What you will do: Print the records exactly as given.

Saved data entries:
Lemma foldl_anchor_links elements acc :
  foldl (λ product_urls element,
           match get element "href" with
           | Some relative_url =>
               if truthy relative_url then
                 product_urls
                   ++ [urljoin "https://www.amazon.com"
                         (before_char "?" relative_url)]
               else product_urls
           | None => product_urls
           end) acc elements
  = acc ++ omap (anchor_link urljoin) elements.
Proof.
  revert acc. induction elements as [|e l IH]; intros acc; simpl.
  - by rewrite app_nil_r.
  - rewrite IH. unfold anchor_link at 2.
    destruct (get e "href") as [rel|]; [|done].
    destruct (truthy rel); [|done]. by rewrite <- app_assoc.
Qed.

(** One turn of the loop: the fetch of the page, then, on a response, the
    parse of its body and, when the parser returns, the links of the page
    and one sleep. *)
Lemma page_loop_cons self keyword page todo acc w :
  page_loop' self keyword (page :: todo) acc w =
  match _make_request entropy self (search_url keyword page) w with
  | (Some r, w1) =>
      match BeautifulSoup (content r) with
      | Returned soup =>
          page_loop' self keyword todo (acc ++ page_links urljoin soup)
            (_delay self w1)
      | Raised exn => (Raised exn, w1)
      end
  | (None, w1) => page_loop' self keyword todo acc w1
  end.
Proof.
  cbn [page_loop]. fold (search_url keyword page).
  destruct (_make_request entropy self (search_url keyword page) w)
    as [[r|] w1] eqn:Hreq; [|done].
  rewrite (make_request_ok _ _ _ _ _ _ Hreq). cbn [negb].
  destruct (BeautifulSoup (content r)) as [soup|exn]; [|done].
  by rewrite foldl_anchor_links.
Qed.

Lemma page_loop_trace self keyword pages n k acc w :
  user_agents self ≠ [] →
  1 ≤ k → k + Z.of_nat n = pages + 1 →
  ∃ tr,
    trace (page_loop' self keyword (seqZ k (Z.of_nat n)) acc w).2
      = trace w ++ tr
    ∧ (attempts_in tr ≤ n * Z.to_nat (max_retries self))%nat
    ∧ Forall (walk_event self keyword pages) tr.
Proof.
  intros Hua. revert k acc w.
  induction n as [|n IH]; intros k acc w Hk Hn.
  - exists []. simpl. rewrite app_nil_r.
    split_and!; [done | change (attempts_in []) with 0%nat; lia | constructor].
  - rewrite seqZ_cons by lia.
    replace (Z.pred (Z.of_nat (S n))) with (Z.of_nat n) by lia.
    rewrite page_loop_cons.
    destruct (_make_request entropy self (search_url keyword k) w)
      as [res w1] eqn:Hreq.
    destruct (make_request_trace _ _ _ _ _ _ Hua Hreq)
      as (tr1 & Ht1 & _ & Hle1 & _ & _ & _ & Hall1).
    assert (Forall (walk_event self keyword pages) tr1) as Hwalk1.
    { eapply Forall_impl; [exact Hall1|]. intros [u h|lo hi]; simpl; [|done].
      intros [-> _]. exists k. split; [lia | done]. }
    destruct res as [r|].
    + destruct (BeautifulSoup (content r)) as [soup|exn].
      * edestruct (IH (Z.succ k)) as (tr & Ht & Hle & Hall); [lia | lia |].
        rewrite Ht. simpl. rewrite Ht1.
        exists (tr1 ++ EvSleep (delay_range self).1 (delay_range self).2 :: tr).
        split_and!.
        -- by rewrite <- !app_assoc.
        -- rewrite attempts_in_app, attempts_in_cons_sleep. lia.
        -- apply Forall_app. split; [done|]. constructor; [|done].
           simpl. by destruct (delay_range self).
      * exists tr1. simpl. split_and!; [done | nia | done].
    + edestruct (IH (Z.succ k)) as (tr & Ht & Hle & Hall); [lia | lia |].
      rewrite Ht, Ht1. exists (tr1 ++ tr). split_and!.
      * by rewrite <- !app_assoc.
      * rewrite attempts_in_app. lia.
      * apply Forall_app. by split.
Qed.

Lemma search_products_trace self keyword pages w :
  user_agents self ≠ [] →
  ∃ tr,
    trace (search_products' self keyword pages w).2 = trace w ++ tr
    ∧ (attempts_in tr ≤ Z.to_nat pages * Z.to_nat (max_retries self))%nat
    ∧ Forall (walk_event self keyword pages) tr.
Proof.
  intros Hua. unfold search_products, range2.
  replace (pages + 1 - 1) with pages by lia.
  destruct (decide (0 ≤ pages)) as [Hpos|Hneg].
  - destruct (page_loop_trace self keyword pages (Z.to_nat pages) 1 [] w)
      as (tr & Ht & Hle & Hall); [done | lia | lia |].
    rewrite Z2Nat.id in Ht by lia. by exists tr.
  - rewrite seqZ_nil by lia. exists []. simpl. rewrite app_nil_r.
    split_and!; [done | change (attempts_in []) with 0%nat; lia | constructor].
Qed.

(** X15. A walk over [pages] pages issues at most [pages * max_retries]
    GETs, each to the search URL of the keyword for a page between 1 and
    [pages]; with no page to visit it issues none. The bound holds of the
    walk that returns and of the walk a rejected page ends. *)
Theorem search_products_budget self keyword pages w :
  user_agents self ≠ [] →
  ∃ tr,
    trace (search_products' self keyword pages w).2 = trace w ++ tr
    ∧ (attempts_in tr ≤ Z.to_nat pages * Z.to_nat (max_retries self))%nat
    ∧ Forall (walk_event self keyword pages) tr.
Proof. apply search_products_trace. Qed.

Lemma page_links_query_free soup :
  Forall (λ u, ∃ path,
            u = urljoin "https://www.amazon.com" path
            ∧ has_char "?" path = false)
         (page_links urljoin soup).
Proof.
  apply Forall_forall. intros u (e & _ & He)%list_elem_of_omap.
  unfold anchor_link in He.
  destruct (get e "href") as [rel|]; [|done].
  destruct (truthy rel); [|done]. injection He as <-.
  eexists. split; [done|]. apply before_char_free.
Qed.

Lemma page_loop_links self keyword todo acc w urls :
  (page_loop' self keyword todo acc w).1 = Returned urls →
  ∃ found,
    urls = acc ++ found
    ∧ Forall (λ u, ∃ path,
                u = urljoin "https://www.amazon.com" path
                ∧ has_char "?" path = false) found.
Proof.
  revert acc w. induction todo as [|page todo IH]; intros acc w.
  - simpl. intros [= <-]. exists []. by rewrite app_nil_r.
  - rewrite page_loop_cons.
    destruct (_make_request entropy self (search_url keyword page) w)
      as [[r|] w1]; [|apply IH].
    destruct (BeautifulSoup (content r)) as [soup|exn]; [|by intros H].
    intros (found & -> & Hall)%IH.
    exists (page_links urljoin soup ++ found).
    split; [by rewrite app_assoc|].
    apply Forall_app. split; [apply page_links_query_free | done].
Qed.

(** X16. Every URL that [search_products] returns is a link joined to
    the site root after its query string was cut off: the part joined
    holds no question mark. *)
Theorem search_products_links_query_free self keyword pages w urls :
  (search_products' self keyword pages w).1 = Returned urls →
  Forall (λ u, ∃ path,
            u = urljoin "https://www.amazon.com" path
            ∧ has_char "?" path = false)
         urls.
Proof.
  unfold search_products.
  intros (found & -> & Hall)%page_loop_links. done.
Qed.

Output for this task:
Lemma foldl_anchor_links elements acc :
  foldl (λ product_urls element,
           match get element "href" with
           | Some relative_url =>
               if truthy relative_url then
                 product_urls
                   ++ [urljoin "https://www.amazon.com"
                         (before_char "?" relative_url)]
               else product_urls
           | None => product_urls
           end) acc elements
  = acc ++ omap (anchor_link urljoin) elements.
Proof.
  revert acc. induction elements as [|e l IH]; intros acc; simpl.
  - by rewrite app_nil_r.
  - rewrite IH. unfold anchor_link at 2.
    destruct (get e "href") as [rel|]; [|done].
    destruct (truthy rel); [|done]. by rewrite <- app_assoc.
Qed.

(** One turn of the loop: the fetch of the page, then, on a response, the
    parse of its body and, when the parser returns, the links of the page
    and one sleep. *)
Lemma page_loop_cons self keyword page todo acc w :
  page_loop' self keyword (page :: todo) acc w =
  match _make_request entropy self (search_url keyword page) w with
  | (Some r, w1) =>
      match BeautifulSoup (content r) with
      | Returned soup =>
          page_loop' self keyword todo (acc ++ page_links urljoin soup)
            (_delay self w1)
      | Raised exn => (Raised exn, w1)
      end
  | (None, w1) => page_loop' self keyword todo acc w1
  end.
Proof.
  cbn [page_loop]. fold (search_url keyword page).
  destruct (_make_request entropy self (search_url keyword page) w)
    as [[r|] w1] eqn:Hreq; [|done].
  rewrite (make_request_ok _ _ _ _ _ _ Hreq). cbn [negb].
  destruct (BeautifulSoup (content r)) as [soup|exn]; [|done].
  by rewrite foldl_anchor_links.
Qed.

Lemma page_loop_trace self keyword pages n k acc w :
  user_agents self ≠ [] →
  1 ≤ k → k + Z.of_nat n = pages + 1 →
  ∃ tr,
    trace (page_loop' self keyword (seqZ k (Z.of_nat n)) acc w).2
      = trace w ++ tr
    ∧ (attempts_in tr ≤ n * Z.to_nat (max_retries self))%nat
    ∧ Forall (walk_event self keyword pages) tr.
Proof.
  intros Hua. revert k acc w.
  induction n as [|n IH]; intros k acc w Hk Hn.
  - exists []. simpl. rewrite app_nil_r.
    split_and!; [done | change (attempts_in []) with 0%nat; lia | constructor].
  - rewrite seqZ_cons by lia.
    replace (Z.pred (Z.of_nat (S n))) with (Z.of_nat n) by lia.
    rewrite page_loop_cons.
    destruct (_make_request entropy self (search_url keyword k) w)
      as [res w1] eqn:Hreq.
    destruct (make_request_trace _ _ _ _ _ _ Hua Hreq)
      as (tr1 & Ht1 & _ & Hle1 & _ & _ & _ & Hall1).
    assert (Forall (walk_event self keyword pages) tr1) as Hwalk1.
    { eapply Forall_impl; [exact Hall1|]. intros [u h|lo hi]; simpl; [|done].
      intros [-> _]. exists k. split; [lia | done]. }
    destruct res as [r|].
    + destruct (BeautifulSoup (content r)) as [soup|exn].
      * edestruct (IH (Z.succ k)) as (tr & Ht & Hle & Hall); [lia | lia |].
        rewrite Ht. simpl. rewrite Ht1.
        exists (tr1 ++ EvSleep (delay_range self).1 (delay_range self).2 :: tr).
        split_and!.
        -- by rewrite <- !app_assoc.
        -- rewrite attempts_in_app, attempts_in_cons_sleep. lia.
        -- apply Forall_app. split; [done|]. constructor; [|done].
           simpl. by destruct (delay_range self).
      * exists tr1. simpl. split_and!; [done | nia | done].
    + edestruct (IH (Z.succ k)) as (tr & Ht & Hle & Hall); [lia | lia |].
      rewrite Ht, Ht1. exists (tr1 ++ tr). split_and!.
      * by rewrite <- !app_assoc.
      * rewrite attempts_in_app. lia.
      * apply Forall_app. by split.
Qed.

Lemma search_products_trace self keyword pages w :
  user_agents self ≠ [] →
  ∃ tr,
    trace (search_products' self keyword pages w).2 = trace w ++ tr
    ∧ (attempts_in tr ≤ Z.to_nat pages * Z.to_nat (max_retries self))%nat
    ∧ Forall (walk_event self keyword pages) tr.
Proof.
  intros Hua. unfold search_products, range2.
  replace (pages + 1 - 1) with pages by lia.
  destruct (decide (0 ≤ pages)) as [Hpos|Hneg].
  - destruct (page_loop_trace self keyword pages (Z.to_nat pages) 1 [] w)
      as (tr & Ht & Hle & Hall); [done | lia | lia |].
    rewrite Z2Nat.id in Ht by lia. by exists tr.
  - rewrite seqZ_nil by lia. exists []. simpl. rewrite app_nil_r.
    split_and!; [done | change (attempts_in []) with 0%nat; lia | constructor].
Qed.

(** X15. A walk over [pages] pages issues at most [pages * max_retries]
    GETs, each to the search URL of the keyword for a page between 1 and
    [pages]; with no page to visit it issues none. The bound holds of the
    walk that returns and of the walk a rejected page ends. *)
Theorem search_products_budget self keyword pages w :
  user_agents self ≠ [] →
  ∃ tr,
    trace (search_products' self keyword pages w).2 = trace w ++ tr
    ∧ (attempts_in tr ≤ Z.to_nat pages * Z.to_nat (max_retries self))%nat
    ∧ Forall (walk_event self keyword pages) tr.
Proof. apply search_products_trace. Qed.

Lemma page_links_query_free soup :
  Forall (λ u, ∃ path,
            u = urljoin "https://www.amazon.com" path
            ∧ has_char "?" path = false)
         (page_links urljoin soup).
Proof.
  apply Forall_forall. intros u (e & _ & He)%list_elem_of_omap.
  unfold anchor_link in He.
  destruct (get e "href") as [rel|]; [|done].
  destruct (truthy rel); [|done]. injection He as <-.
  eexists. split; [done|]. apply before_char_free.
Qed.

Lemma page_loop_links self keyword todo acc w urls :
  (page_loop' self keyword todo acc w).1 = Returned urls →
  ∃ found,
    urls = acc ++ found
    ∧ Forall (λ u, ∃ path,
                u = urljoin "https://www.amazon.com" path
                ∧ has_char "?" path = false) found.
Proof.
  revert acc w. induction todo as [|page todo IH]; intros acc w.
  - simpl. intros [= <-]. exists []. by rewrite app_nil_r.
  - rewrite page_loop_cons.
    destruct (_make_request entropy self (search_url keyword page) w)
      as [[r|] w1]; [|apply IH].
    destruct (BeautifulSoup (content r)) as [soup|exn]; [|by intros H].
    intros (found & -> & Hall)%IH.
    exists (page_links urljoin soup ++ found).
    split; [by rewrite app_assoc|].
    apply Forall_app. split; [apply page_links_query_free | done].
Qed.

(** X16. Every URL that [search_products] returns is a link joined to
    the site root after its query string was cut off: the part joined
    holds no question mark. *)
Theorem search_products_links_query_free self keyword pages w urls :
  (search_products' self keyword pages w).1 = Returned urls →
  Forall (λ u, ∃ path,
            u = urljoin "https://www.amazon.com" path
            ∧ has_char "?" path = false)
         urls.
Proof.
  unfold search_products.
  intros (found & -> & Hall)%page_loop_links. done.
Qed.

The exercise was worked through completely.